Privacy of group members and keeping that room a safe and open place is important to me. I will try my best to not post personal information or individual stories without permission. If I write something that you’d rather not have on here, please let me know immediately and I will remove it.
We were in the auditorium today! No stairs! More space, more air, more seats! Also, a light with a terribly placed motion sensor…
Stories of Self
Much of the meeting today was people telling personal stories about how they came to identify as asexual or how it manifested itself in relationships. For reasons of privacy, I will not repeat those stories here. (This also means the notes this time around are a bit light.)
Some common themes were feeling alone and not having the words to describe how we feel. A lack of information can also lead to asexuality being seen as something that’s “wrong” and not something that’s just “different”.
Other people talked about how medication can cloud the issue. Decreased libido can be a side effect of certain medications, so it’s hard to tell whether someone is asexual or if it’s just the pill. Some medications can increase libido, which can be tough to navigate.
“What’s Your Type?”
Aesthetic attraction came up.

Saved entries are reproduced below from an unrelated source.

(** The state in front of the loop. *)
Lemma entry_inv ret s s' :
  lc_p s = base -> lc_frame_csp s = [] ->
  lc_cache s = replicate 64 (null_block_addr, null_block_addr) ->
  (ldo wasm_loader_push_frame_csp BLOCK_TYPE_FUNCTION ret base in upd_block 0 bb_set_reachable) s =
    Ok (tt, s') -> inv s' /\ lc_p s' = base.
Proof.
  intros Hp Hl Hc E. apply lbind_ok in E as ([] & s1 & E1 & E). apply push_csp_moves in E1 as [_ E1].
  apply keeps_reachable in E. rewrite E1, Hp, Hl, Hc in E.
  split; [|by apply core_eq in E as (_ & -> & _)]. right. exists 0%nat.
  apply (here_intro _ [(base, 0)] _ (lc_buf s) (replicate 64 (null_block_addr, null_block_addr))).
  - rewrite E. cbn [map Z.of_nat]. by rewrite Z.add_0_r.
  - apply Forall_replicate. split; by left.
  - done.
  - intros [|k] b Hk; [|done]. cbn in Hk. simplify_eq. exists 0%nat. split; [cbn; lia|].
    split; [apply block_from_start, path_start|cbn; lia].
Qed.

Lemma entry_loop (fuel : nat) ret s b s' :
  lc_p s = base -> lc_frame_csp s = [] ->
  lc_cache s = replicate 64 (null_block_addr, null_block_addr) -> (size <= fuel)%nat ->
  (ldo wasm_loader_push_frame_csp BLOCK_TYPE_FUNCTION ret base in
   ldo upd_block 0 bb_set_reachable in check_loop module func fuel) s = Ok (b, s') -> b = true.
Proof.
  intros Hp Hl Hc Hf E. rewrite <- lbind_assoc in E. apply lbind_ok in E as ([] & s1 & E1 & E).
  destruct (entry_inv _ _ _ Hp Hl Hc E1) as [Hi Hp1].
  eapply (check_loop_done fuel), E; [done|]. rewrite Hp1. unfold p_end. lia.
Qed.

Lemma lbind_ext {A B} (m : L A) (k1 k2 : A -> L B) s :
  (forall a s1, m s = Ok (a, s1) -> k1 a s1 = k2 a s1) -> lbind m k1 s = lbind m k2 s.
Proof. unfold lbind. destruct (m s) as [[a s1]| |]; auto. Qed.

Lemma start_core s :
  core s = core (wasm_loader_ctx_init func (lc_buf s)) ->
  lc_p s = base /\ lc_frame_csp s = [] /\
  lc_cache s = replicate 64 (null_block_addr, null_block_addr).
Proof.
  intros E. apply core_eq in E as (Hk & -> & _ & ->). split; [done|]. split; [|done].
  by destruct (lc_frame_csp s).
Qed.

(** The walk of the loop from the entry of the function. *)
Lemma loop_fuel (fuel : nat) ret s s1 s2 :
  core s = core (wasm_loader_ctx_init func (lc_buf s)) -> (size <= fuel)%nat ->
  wasm_loader_push_frame_csp BLOCK_TYPE_FUNCTION ret base s = Ok (tt, s1) ->
  upd_block 0 bb_set_reachable s1 = Ok (tt, s2) ->
  check_loop module func fuel s2 = check_loop module func size s2 /\
  forall s3, check_loop module func fuel s2 <> Ok (false, s3).
Proof.
  intros Hc Hf E1 E2. destruct (start_core s Hc) as (Hp & Hl & Hca).
  assert (Hent : forall f, (size <= f)%nat -> forall s3, check_loop module func f s2 <> Ok (false, s3)).
  { intros f Hle s3 E. enough (false = true) by done.
    apply (entry_loop f ret s false s3 Hp Hl Hca Hle). unfold lbind. by rewrite E1, E2. }
  split; [|by apply Hent]. apply check_loop_more; [done|]. by apply Hent.
Qed.

Lemma alloc_core n s b s' : alloc n s = Ok (b, s') -> core s' = core s.
Proof. apply keeps_alloc. Qed.

Lemma prepare_fuel (fuel : nat) buf :
  (size <= fuel)%nat ->
  wasm_loader_prepare_bytecode module func fuel buf <> Ok None /\
  wasm_loader_prepare_bytecode module func fuel buf = wasm_loader_prepare_bytecode module func size buf.
Proof.
  intros Hf. unfold wasm_loader_prepare_bytecode. split.
  - match goal with |- match ?m with _ => _ end <> _ => destruct m as [[r s]| |] eqn:E; [|done..] end.
    intros Er. simplify_eq. set (s0 := wasm_loader_ctx_init func buf) in E.
    apply lbind_ok in E as (ok & s1 & E1 & E). apply lbind_ok in E as (ok2 & s2 & E2 & E).
    apply lbind_ok in E as (ok3 & s3 & E3 & E). destruct (negb ok3); [done|].
    apply lbind_ok in E as (ret & s4 & E4 & E).
    assert (Hc : core s4 = core s0).
    { apply keeps_result_type in E4. rewrite E4.
      assert (K3 : keeps (if ok2 then alloc (8 * sizeof_BranchBlock) else lret false)) by keep.
      assert (K2 : keeps (if ok then alloc 32 else lret false)) by keep.
      by rewrite (K3 _ _ _ E3), (K2 _ _ _ E2), (alloc_core _ _ _ _ E1). }
    apply lbind_ok in E as ([] & s5 & E5 & E). apply lbind_ok in E as ([] & s6 & E6 & E).
    apply lbind_ok in E as (b & s7 & E7 & E).
    assert (Hbuf : lc_buf s4 = buf) by (by apply core_eq in Hc as (_ & _ & -> & _)).
    destruct (loop_fuel fuel ret s4 s5 s6) as [_ Hd]; [by rewrite Hbuf|done|done|done|].
    destruct b; [|by destruct (Hd s7)]. cbn [negb] in E.
    apply lbind_ok in E as (l & s8 & E8 & E). destruct l; [|done]. by simplify_eq.
  - match goal with |- match ?m1 with _ => _ end = match ?m2 with _ => _ end =>
      assert (m1 = m2) as ->; [|done] end.
    apply lbind_ext. intros ok s1 E1. apply lbind_ext. intros ok2 s2 E2. apply lbind_ext. intros ok3 s3 E3.
    destruct (negb ok3); [done|]. apply lbind_ext. intros ret s4 E4.
    assert (Hc : core s4 = core (wasm_loader_ctx_init func buf)).
    { apply keeps_result_type in E4. rewrite E4.
      assert (K3 : keeps (if ok2 then alloc (8 * sizeof_BranchBlock) else lret false)) by keep.
      assert (K2 : keeps (if ok then alloc 32 else lret false)) by keep.
      by rewrite (K3 _ _ _ E3), (K2 _ _ _ E2), (alloc_core _ _ _ _ E1). }
    apply lbind_ext. intros [] s5 E5. apply lbind_ext. intros [] s6 E6.
    assert (Hbuf : lc_buf s4 = buf) by (by apply core_eq in Hc as (_ & _ & -> & _)).
    destruct (loop_fuel fuel ret s4 s5 s6) as [Heq _]; [by rewrite Hbuf|done|done|done|].
    unfold lbind at 1 3. by rewrite Heq.
Qed.

End Total.

(** ** The property *)

(** C3: the validator terminates on every byte string.  Whatever the module,
    the function body [buf] - valid or not - and the outcome of its
    allocations, as many iterations of its loop as the body has bytes are
    enough: it returns (accepting, rejecting or undefined), never out of
    fuel, and more fuel gives the same result.  The jumps over unreachable
    code, computed from the block address scanner and a cache that outlives
    the rewriting of instructions, always go forward. *)
Theorem loader_terminates `{LoaderHeap} (module : WASMModule) (func : WASMFunction) (fuel : nat)
    (buf : list Z) :
  0 < wf_code func -> 0 <= wf_code_size func -> (Z.to_nat (wf_code_size func) <= fuel)%nat ->
  wasm_loader_prepare_bytecode module func fuel buf <> Ok None /\
  wasm_loader_prepare_bytecode module func fuel buf =
    wasm_loader_prepare_bytecode module func (Z.to_nat (wf_code_size func)) buf.
Proof. intros Hb Hs Hf. by apply prepare_fuel. Qed.

(** A body whose first instruction makes the rest unreachable up to the
    [else] of the enclosing [if], with a [drop] in the dead code:
    [local.get 0; if; br 0; i64.const 1; drop; else; nop; end; i32.const 5; end]. *)
Definition jumping_body : list Z :=
  [0x20; 0; 0x04; 0x40; 0x0c; 0; 0x42; 1; 0x1a; 0x05; 0x01; 0x0b; 0x41; 5; 0x0b].

Lemma loader_terminates_witness :
  wasm_loader_prepare_bytecode (H := sample_heap) sample_wasm_module (sample_wasm_function 1000 jumping_body)
    20 jumping_body <> Ok None /\
  wasm_loader_prepare_bytecode (H := sample_heap) sample_wasm_module (sample_wasm_function 1000 jumping_body)
    20 jumping_body =
    Ok (Some (mkPrepared 1 2 false false
      [0xc2; 0; 0x04; 0x40; 0x0c; 0; 0x42; 1; 0x1a; 0x05; 0x01; 0x0b; 0x41; 5; 0x0b])).
Proof.
  destruct (loader_terminates (H := sample_heap) sample_wasm_module
    (sample_wasm_function 1000 jumping_body) 20 jumping_body) as [H1 H2].
  - vm_compute. reflexivity.
  - vm_compute. discriminate.
  - vm_compute. lia.
  - split; [exact H1|]. rewrite H2. vm_compute. reflexivity.
Defined.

Aesthetic attraction is where a person finds someone pleasing to look at or notable in some way, but not with any kind of sexual component. It’s often described as liking the way someone looks the same way you like the way a painting looks: It’s pretty, but you wouldn’t want to sleep with it.
From aesthetic attraction, the conversation turned to “What’s your type”. Many of the people in the room who have experienced aesthetic attraction said they found the concept of a “type” somewhat strange. Several said that past attractions were not necessarily a predictor of who they might find aesthetically attractive in the future. Others said that the concept felt like a limitation, like if you say that redheads are your type, what happens if an interesting blonde comes along?